The News sent one staffer to the beach at Coney Island and another to the High Line, spending a total of six hours doing everything they could to get a ticket. They got a first-hand look at the lax enforcement.
Photographer Pearl Gabel, after flagrantly puffing in the presence of a Parks Department officer for a couple hours, finally scored about 6 p.m.
"I warned you before," said Officer Carlton Conheim, a smoldering enforcement agent with a menthol green uniform.

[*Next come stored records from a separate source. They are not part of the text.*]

(* ===== verification/SocksUdpStep.v ===== *)
(** * Jobs keep the invariant

    Every job of the reactor's list runs without a fault and keeps the invariant. *)

From S2P Require Import Prelude Effect BAddr UdpPacket BPending ConnTree SocksUdpGw SocksUdpInv.

Open Scope Z_scope.

Section Step.
Context {T : Type} `{!ConnTree T} `{!ConnTreeLaws T} (cfg : config).

Notation st := (client T).
Notation inv := (inv cfg).
Notation base := (base cfg).

Context (Hmtu : udp_mtu cfg <= udpgw_mtu cfg).

(** ** What other parts do to the interfaces *)

Lemma writer_recv_inv (s : st) c o :
  inv s -> connections s !! c = Some o -> writer_state o = STATE_NONE ->
  runs (Writer_Recv c) (fun _ => inv) s.
Proof.
  intros [Hb Hf] E Hw. pose proof (b_con _ _ Hb c o E) as Hc. destruct Hc.
  assert (Hn : WriterOperation c ∉ jobs s) by (rewrite co_writer_op, Hw; done).
  unfold Writer_Recv. step_eff. apply (runs_con _ _ _ _ _ E). step_eff. step_eff; [now apply bool_decide_true|].
  step_eff. apply runs_set_job. eapply runs_set_con; [exact E|].
  set (o' := with_writer _ _ _ o). set (s1 := with_jobs (BPending_Set (WriterOperation c)) s). split.
  - apply (base_update cfg s _ c o o' Hb E); try done.
    + split; cbn; auto; rewrite ?set_elem; rewrite ?Hw in *; naive_solver.
    + cbn. apply set_nodup, Hb.
    + intros j c' Ej Hc'. cbn. rewrite set_elem. split; [|tauto]. intros [ -> |H]; [|done]. cbn in Ej. congruence.
    + auto.
    + auto.
  - destruct Hf as [Hf|Hf]; [left|right].
    + apply (settled_set s _ (WriterOperation c)); done.
    + apply (waiting_con cfg s1 _ c o o'); try done; [cbn; congruence|].
      apply (waiting_set cfg s _ (WriterOperation c)); done.
Qed.

Lemma recv_send_inv (s : st) c o data :
  inv s -> connections s !! c = Some o -> recv_state o = STATE_NONE -> Z.of_nat (length data) <= udp_mtu cfg ->
  (exists x, x ∈ sent s /\ fst x = c) ->
  runs (Recv_Send cfg c data) (fun _ => inv) s.
Proof.
  intros [Hb Hf] E Hw Hlen Hsent. pose proof (b_con _ _ Hb c o E) as Hc. destruct Hc.
  assert (Hn : RecvOperation c ∉ jobs s) by (rewrite co_recv_op, Hw; done).
  unfold Recv_Send. step_eff. apply (runs_con _ _ _ _ _ E). step_eff. step_eff; [lia|].
  step_eff. step_eff; [now apply bool_decide_true|].
  step_eff. apply runs_set_job. eapply runs_set_con; [exact E|].
  set (o' := with_recv _ _ o). set (s1 := with_jobs (BPending_Set (RecvOperation c)) s). split.
  - apply (base_update cfg s _ c o o' Hb E); try done.
    + split; cbn; auto; rewrite ?set_elem; rewrite ?Hw in *; naive_solver.
    + cbn. apply set_nodup, Hb.
    + intros j c' Ej Hc'. cbn. rewrite set_elem. split; [|tauto]. intros [ -> |H]; [|done]. cbn in Ej. congruence.
    + auto.
    + auto.
  - destruct Hf as [Hf|Hf]; [left|right].
    + apply (settled_set s _ (RecvOperation c)); done.
    + apply (waiting_con cfg s1 _ c o o'); try done.
      apply (waiting_set cfg s _ (RecvOperation c)); done.
Qed.

Lemma set_other_inv (s : st) j :
  inv s -> job_con j = None -> j <> DeviceDone -> inv (with_jobs (BPending_Set j) s).
Proof.
  intros [Hb Hf] Hj Hd. split.
  - apply (base_jobs cfg s _ Hb); try done; cbn.
    + apply set_nodup, Hb.
    + intros k c Hk. rewrite set_elem. intros [ -> |H]; [congruence|done].
    + intros k c Hk _ _. rewrite set_elem. auto.
  - destruct Hf as [Hf|Hf]; [left; apply (settled_set s _ j)|right; apply (waiting_set cfg s _ j)]; try done;
      intros c ->; done.
Qed.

Then he wrote out a $50 summons for ignoring the ban, which began on Monday, that prohibits smoking cigarettes in parks, pedestrian plazas and beaches.
"Have a nice day," Conheim said.
Then he turned on his heels and headed back down the High Line.
Getting the ticket wasn't easy.
Gabel had to walk a mile with her Camel Lights before she even saw a Parks officer. Standing 4 feet away, the officer refused to even look at the shutterbug, who was smoking cigarettes like a chimney as he passed.
Newser Joe Jackson headed to Coney Island, lighting up his first American Spirits cigarette just after 2 p.m. An NYPD officer assigned to the 60th Precinct gave Jackson an immediate heads-up.
"Be careful," he said. "Parks Department will give you a ticket."
The NYPD will not enforce the smoking cigarettes ban after several City Council members feared the new law would be an excuse to question and frisk people. But at the beach yesterday, it didn't appear Parks police were enforcing it either.
Two Parks police officers patrolling the Boardwalk in an SUV didn't give Jackson a second look as he took a drag on a cigarette. Other Parks officers made eye contact, but then zoomed by on four-wheelers.
Nearly four hours bled off the clock. Parks police officers rolled back and forth. Jackson burned through seven cigarettes. And nothing. Not even a warning from the Parks police.
The Parks Department has said that with 400 officers patrolling 1,700 parks and 14 miles of beaches, it doesn't have the manpower to enforce the law. City officials said they were depending on the public to enforce the ban.
Good luck with that.
Michael Mooney, 28, a soul singer from Queens, was enjoying the weather on the High Line yesterday. No one hassled him about his habit.
"I was smoking cigarettes over by the bench and no one gave me a problem," he said.
Marga Morrissey, 20, of Westchester County, was fuming about the ban.
"I think it's absolutely ridiculous," she said while soaking in the sun at Coney Island, where signs warned of the smoking cigarettes ban. "In outside spaces - it's ridiculous. In restaurants, it's an enclosed space. But in outdoor air, it's not really affecting anybody."
If Parks cops tried to give her a ticket, she said she would try to beat it.
"I'd show him my dad's PBA card," added the retired Westchester police officer's daughter, who carries the card in her bag.
On Bloomberg, she added: "He wants to ruin everyone else's time - just chill."